[DATA TO EXAMINE]
Start of Block
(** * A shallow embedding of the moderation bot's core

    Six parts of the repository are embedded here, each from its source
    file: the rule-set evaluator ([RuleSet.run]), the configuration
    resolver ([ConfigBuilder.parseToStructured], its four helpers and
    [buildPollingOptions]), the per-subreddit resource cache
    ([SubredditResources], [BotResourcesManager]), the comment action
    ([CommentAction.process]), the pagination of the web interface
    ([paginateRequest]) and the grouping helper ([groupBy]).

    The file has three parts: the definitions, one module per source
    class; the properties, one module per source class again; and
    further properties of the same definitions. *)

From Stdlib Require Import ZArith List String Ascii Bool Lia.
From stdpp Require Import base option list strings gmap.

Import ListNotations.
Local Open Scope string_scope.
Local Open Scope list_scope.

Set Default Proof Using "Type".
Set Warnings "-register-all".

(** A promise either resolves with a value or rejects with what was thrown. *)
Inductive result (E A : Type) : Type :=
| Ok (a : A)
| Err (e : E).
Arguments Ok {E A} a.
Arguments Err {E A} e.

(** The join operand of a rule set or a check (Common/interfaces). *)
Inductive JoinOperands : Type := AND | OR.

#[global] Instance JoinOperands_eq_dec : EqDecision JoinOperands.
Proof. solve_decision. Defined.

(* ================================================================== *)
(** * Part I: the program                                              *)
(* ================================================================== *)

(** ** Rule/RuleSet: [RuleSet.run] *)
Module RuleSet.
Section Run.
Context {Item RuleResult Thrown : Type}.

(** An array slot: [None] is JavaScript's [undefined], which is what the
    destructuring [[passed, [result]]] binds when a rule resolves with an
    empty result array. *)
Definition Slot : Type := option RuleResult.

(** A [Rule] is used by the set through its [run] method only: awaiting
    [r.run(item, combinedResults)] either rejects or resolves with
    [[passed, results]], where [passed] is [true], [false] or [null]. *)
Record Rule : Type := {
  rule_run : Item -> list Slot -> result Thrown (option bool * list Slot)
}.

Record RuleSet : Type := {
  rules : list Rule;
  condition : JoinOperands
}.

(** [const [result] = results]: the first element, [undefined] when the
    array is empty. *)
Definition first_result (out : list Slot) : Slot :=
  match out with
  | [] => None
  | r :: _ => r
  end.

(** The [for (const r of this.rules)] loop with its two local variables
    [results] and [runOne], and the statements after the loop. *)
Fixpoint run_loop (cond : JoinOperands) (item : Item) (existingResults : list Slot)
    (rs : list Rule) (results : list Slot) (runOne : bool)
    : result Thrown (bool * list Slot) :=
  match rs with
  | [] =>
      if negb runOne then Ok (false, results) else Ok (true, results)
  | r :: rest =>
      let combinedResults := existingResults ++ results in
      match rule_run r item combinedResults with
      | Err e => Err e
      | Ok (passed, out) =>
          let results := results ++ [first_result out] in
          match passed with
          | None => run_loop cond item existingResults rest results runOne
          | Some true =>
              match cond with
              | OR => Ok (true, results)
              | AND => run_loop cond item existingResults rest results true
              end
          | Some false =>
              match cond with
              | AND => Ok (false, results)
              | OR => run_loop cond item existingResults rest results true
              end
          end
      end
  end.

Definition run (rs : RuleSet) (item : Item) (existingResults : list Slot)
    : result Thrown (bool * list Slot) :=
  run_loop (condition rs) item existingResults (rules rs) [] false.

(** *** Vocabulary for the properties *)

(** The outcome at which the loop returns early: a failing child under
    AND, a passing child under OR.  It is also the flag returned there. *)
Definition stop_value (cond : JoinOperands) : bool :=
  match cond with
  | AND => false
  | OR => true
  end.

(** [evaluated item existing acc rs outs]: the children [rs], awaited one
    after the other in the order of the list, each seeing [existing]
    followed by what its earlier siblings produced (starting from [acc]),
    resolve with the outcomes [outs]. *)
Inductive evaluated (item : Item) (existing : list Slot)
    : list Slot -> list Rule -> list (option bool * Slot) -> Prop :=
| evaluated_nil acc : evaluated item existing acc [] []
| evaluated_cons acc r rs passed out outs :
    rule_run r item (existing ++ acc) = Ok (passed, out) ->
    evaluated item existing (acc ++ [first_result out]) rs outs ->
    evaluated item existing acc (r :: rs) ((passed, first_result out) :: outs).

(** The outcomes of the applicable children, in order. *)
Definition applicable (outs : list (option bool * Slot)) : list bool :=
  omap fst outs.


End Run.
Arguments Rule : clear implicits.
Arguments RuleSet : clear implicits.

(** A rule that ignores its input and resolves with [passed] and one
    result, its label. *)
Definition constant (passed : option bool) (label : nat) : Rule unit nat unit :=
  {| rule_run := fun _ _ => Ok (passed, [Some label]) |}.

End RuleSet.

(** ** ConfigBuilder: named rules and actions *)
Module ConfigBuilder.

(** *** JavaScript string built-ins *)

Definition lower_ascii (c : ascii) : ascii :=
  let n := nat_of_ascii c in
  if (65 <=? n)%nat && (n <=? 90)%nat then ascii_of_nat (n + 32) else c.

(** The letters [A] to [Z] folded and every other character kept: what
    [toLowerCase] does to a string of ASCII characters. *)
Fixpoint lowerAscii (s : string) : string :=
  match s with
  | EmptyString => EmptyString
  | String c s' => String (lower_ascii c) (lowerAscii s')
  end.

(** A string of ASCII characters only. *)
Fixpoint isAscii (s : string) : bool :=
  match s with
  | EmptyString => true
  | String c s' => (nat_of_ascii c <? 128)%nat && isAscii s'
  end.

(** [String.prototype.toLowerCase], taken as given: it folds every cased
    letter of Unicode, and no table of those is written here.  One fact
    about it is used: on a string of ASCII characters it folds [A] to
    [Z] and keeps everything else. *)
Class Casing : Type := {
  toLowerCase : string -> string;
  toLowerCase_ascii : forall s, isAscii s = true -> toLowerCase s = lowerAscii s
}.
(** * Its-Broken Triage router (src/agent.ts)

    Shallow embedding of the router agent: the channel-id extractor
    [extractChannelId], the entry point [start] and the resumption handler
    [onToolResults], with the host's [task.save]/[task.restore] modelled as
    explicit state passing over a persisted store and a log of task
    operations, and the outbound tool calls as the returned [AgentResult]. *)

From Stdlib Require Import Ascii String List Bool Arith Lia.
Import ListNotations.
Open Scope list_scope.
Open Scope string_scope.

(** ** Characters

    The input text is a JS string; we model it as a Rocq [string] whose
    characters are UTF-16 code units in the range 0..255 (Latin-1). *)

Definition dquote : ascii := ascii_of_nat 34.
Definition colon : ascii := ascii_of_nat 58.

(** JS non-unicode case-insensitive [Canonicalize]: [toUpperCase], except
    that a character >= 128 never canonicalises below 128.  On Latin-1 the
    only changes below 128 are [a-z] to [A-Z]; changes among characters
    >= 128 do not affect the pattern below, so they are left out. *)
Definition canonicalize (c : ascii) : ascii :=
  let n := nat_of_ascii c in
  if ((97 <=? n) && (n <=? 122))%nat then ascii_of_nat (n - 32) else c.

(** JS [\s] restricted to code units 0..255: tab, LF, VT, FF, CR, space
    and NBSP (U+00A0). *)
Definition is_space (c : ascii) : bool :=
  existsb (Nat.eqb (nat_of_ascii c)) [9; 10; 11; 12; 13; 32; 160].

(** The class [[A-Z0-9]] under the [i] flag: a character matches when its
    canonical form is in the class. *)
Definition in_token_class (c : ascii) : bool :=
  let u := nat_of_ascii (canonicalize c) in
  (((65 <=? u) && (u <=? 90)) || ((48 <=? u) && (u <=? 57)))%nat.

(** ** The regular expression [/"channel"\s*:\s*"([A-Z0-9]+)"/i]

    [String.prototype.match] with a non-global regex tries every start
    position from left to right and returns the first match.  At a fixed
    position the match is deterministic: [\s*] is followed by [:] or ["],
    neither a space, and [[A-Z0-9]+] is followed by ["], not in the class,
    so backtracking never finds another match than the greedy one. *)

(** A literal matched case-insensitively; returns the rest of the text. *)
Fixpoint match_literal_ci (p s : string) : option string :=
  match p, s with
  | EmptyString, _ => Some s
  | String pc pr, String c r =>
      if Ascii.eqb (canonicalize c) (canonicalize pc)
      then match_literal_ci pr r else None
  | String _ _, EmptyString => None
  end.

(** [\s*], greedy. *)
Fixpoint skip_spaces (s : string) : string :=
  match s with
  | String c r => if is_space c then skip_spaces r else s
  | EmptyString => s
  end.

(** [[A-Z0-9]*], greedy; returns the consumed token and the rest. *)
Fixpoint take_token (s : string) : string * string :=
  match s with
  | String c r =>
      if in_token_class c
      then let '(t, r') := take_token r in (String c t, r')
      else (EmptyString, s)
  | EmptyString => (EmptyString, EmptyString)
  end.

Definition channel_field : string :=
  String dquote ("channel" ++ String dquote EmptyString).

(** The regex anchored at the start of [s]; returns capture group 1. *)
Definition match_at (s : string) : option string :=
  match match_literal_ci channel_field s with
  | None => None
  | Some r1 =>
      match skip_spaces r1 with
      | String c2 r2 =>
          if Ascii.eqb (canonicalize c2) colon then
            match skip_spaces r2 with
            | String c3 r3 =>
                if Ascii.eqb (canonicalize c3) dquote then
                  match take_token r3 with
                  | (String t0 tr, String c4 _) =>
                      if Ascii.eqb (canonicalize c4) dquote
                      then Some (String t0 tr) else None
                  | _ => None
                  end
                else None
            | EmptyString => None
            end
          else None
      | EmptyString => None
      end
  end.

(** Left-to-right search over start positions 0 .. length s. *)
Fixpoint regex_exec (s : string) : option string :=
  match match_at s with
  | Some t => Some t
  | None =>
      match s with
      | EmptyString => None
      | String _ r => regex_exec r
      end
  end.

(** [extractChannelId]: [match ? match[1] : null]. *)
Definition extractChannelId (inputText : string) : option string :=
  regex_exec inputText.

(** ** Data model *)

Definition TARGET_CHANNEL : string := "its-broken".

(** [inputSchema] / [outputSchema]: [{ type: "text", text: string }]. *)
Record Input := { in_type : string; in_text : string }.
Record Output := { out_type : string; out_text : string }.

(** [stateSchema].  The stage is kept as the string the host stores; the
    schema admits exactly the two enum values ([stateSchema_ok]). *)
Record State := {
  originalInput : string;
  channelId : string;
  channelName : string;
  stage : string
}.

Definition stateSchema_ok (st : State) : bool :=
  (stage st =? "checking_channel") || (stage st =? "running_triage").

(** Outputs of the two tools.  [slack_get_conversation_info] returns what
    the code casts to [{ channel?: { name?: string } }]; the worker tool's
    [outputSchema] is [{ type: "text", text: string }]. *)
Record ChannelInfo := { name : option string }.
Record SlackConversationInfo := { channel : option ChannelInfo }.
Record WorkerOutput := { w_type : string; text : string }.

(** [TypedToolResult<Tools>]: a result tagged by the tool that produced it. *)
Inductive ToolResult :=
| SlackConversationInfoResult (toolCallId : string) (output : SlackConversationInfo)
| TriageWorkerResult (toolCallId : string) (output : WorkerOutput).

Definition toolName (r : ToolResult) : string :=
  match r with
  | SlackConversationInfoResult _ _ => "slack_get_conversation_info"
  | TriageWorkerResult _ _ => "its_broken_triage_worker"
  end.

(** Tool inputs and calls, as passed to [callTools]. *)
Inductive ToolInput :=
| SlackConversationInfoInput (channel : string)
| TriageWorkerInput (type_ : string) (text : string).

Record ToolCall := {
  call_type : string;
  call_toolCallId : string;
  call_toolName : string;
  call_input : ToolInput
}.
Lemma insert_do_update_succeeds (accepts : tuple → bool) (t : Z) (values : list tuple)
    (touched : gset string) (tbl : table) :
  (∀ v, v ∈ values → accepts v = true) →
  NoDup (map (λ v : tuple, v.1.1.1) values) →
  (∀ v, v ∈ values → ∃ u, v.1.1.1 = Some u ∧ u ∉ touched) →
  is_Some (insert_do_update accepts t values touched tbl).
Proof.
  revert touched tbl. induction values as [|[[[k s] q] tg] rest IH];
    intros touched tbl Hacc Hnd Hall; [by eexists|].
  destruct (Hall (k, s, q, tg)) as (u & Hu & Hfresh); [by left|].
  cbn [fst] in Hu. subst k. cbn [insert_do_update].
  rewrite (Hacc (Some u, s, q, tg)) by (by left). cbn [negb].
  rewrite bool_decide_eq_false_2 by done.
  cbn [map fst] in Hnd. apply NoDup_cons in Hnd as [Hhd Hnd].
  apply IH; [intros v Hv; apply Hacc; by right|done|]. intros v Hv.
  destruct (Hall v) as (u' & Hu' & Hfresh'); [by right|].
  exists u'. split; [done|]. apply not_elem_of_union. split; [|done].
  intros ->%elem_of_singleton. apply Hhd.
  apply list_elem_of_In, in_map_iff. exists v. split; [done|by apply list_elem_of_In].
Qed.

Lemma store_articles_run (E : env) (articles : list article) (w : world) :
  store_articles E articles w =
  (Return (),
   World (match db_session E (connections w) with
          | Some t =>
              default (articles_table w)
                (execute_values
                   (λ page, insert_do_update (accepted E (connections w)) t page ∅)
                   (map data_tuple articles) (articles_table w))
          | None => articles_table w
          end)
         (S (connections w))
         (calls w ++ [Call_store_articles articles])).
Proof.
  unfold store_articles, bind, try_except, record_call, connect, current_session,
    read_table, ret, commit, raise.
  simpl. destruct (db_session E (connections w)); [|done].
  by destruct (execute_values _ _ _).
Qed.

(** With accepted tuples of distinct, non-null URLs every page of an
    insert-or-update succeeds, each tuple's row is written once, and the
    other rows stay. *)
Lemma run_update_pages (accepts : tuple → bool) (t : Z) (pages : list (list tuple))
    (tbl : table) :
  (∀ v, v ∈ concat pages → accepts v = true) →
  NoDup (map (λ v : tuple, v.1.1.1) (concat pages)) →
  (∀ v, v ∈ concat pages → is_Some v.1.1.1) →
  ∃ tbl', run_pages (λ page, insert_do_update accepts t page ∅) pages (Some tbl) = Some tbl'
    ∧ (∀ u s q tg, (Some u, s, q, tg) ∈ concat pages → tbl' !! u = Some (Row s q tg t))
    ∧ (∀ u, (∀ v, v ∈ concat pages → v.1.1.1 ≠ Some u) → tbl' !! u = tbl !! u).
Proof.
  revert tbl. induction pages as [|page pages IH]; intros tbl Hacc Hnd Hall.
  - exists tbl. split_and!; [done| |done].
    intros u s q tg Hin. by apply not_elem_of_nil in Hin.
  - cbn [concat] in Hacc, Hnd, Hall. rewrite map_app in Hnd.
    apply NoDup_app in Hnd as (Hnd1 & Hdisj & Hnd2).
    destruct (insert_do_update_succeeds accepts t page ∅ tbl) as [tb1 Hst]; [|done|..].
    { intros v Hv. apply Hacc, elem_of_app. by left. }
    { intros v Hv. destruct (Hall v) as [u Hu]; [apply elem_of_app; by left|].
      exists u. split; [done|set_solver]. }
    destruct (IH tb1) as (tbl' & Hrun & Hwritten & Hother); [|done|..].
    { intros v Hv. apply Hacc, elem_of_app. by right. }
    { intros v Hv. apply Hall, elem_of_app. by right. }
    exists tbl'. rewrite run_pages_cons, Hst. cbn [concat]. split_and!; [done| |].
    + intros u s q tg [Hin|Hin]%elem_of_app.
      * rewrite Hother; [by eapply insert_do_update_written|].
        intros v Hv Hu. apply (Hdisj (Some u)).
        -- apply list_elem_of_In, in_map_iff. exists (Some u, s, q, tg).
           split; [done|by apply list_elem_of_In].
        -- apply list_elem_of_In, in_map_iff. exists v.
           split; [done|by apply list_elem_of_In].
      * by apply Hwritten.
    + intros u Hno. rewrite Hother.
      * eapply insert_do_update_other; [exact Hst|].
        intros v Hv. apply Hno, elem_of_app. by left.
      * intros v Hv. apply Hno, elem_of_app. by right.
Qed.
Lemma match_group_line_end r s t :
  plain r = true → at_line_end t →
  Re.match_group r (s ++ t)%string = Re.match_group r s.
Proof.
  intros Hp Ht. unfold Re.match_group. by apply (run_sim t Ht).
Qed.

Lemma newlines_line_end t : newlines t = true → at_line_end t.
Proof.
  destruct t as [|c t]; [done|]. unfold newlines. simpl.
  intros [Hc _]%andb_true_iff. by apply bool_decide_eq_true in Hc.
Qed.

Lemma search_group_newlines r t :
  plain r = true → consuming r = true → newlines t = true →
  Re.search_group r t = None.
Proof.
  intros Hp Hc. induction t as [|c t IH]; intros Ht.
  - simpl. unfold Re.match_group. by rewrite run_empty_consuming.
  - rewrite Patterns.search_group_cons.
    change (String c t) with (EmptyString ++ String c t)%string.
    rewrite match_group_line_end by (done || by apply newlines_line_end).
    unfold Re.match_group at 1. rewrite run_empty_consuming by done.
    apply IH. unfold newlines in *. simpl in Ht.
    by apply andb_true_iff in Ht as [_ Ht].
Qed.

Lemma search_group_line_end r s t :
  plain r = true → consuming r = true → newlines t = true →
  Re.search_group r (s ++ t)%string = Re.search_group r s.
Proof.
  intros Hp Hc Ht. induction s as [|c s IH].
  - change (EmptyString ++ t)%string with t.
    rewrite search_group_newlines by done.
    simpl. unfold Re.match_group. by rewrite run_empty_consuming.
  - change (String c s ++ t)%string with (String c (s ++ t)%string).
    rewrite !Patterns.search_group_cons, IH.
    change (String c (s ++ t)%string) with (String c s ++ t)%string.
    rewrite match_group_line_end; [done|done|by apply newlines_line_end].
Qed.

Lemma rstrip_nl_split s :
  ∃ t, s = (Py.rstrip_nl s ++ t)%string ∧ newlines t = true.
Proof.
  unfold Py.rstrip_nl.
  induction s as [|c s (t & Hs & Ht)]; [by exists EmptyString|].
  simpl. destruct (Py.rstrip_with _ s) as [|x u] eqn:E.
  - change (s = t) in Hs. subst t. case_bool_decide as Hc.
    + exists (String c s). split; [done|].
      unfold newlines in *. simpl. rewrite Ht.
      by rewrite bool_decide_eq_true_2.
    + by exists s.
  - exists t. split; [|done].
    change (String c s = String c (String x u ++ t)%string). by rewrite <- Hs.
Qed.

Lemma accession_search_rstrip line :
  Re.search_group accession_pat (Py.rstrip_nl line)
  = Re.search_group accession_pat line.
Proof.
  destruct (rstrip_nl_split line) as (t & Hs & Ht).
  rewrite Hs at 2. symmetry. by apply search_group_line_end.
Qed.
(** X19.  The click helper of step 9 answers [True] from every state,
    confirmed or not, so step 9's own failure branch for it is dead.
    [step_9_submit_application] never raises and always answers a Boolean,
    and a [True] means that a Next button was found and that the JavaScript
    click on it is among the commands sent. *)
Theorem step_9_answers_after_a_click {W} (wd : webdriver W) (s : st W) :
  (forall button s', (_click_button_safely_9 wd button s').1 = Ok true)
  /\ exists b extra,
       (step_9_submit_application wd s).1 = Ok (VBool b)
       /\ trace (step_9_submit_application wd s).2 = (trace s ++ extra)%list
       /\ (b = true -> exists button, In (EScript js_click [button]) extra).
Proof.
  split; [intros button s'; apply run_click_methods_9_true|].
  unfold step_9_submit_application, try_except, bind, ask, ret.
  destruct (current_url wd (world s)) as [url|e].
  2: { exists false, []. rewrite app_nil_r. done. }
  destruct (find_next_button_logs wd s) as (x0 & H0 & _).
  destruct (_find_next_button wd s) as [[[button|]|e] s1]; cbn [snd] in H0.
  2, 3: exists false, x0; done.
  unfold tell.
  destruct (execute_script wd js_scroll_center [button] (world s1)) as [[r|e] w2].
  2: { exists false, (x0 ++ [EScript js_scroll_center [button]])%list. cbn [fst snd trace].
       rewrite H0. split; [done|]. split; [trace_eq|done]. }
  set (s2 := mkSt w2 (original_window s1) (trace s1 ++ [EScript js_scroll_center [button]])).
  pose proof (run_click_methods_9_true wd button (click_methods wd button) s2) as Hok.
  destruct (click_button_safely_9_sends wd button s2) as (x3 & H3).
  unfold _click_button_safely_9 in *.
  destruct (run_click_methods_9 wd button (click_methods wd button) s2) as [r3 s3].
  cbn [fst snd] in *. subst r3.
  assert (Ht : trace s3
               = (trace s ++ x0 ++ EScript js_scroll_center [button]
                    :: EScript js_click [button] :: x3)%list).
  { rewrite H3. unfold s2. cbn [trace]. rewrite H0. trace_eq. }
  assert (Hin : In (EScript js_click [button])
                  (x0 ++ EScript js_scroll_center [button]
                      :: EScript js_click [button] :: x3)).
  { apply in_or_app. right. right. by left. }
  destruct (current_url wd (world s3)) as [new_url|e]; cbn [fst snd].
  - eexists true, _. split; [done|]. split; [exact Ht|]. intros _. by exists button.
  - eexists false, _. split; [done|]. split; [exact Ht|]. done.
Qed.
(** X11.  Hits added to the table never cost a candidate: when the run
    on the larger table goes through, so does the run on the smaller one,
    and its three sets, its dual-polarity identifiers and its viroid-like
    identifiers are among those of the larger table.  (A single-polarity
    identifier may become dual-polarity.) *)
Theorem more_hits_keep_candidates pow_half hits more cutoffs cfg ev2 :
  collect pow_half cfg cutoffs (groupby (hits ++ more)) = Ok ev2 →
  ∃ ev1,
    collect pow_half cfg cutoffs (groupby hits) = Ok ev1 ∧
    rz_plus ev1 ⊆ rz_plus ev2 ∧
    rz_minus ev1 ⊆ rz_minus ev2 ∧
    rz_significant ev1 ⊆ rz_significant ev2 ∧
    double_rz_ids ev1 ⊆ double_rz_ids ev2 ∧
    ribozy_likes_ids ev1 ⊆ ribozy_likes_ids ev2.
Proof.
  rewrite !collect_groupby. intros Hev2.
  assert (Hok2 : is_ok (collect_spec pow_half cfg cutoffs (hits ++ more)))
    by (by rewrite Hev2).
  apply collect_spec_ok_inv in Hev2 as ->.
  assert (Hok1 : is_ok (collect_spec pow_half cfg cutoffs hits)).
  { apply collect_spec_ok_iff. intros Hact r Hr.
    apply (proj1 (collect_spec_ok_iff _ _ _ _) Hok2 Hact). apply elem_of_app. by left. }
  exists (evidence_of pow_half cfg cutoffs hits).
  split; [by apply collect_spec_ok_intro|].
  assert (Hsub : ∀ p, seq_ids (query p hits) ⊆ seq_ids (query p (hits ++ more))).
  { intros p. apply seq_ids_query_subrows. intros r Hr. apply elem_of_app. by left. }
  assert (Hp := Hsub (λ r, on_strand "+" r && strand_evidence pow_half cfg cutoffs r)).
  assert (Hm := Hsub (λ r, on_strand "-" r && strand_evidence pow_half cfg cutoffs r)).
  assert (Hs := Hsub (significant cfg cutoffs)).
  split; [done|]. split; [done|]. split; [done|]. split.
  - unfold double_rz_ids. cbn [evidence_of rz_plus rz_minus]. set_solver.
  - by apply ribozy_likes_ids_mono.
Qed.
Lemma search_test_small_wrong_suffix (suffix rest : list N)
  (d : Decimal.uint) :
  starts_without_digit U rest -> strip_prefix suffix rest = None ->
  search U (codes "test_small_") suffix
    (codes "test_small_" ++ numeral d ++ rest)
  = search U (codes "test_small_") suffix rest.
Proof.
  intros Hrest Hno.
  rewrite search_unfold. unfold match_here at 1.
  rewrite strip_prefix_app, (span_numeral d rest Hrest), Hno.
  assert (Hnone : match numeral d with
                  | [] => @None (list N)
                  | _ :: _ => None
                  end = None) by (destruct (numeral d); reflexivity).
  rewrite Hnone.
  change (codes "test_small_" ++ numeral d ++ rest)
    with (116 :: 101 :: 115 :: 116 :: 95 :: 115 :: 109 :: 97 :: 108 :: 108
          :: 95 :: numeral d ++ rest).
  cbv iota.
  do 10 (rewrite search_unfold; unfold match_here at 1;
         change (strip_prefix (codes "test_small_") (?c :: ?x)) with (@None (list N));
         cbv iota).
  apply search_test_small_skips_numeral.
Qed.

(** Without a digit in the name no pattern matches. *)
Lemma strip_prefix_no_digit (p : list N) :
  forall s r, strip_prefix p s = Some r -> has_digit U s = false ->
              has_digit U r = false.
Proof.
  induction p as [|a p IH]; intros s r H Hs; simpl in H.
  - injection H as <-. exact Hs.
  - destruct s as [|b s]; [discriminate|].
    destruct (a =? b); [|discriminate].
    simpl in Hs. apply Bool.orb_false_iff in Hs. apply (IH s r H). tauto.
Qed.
End of Block
[PROBLEM DETAILS] From the records above, quote only the lines running from the line with "destruct (rstrip_nl_split line)" to the line with "[step_9_submit_application] never raises", both lines included.

[SOLUTION TO THE PROBLEM]
  destruct (rstrip_nl_split line) as (t & Hs & Ht).
  rewrite Hs at 2. symmetry. by apply search_group_line_end.
Qed.
(** X19.  The click helper of step 9 answers [True] from every state,
    confirmed or not, so step 9's own failure branch for it is dead.
    [step_9_submit_application] never raises and always answers a Boolean,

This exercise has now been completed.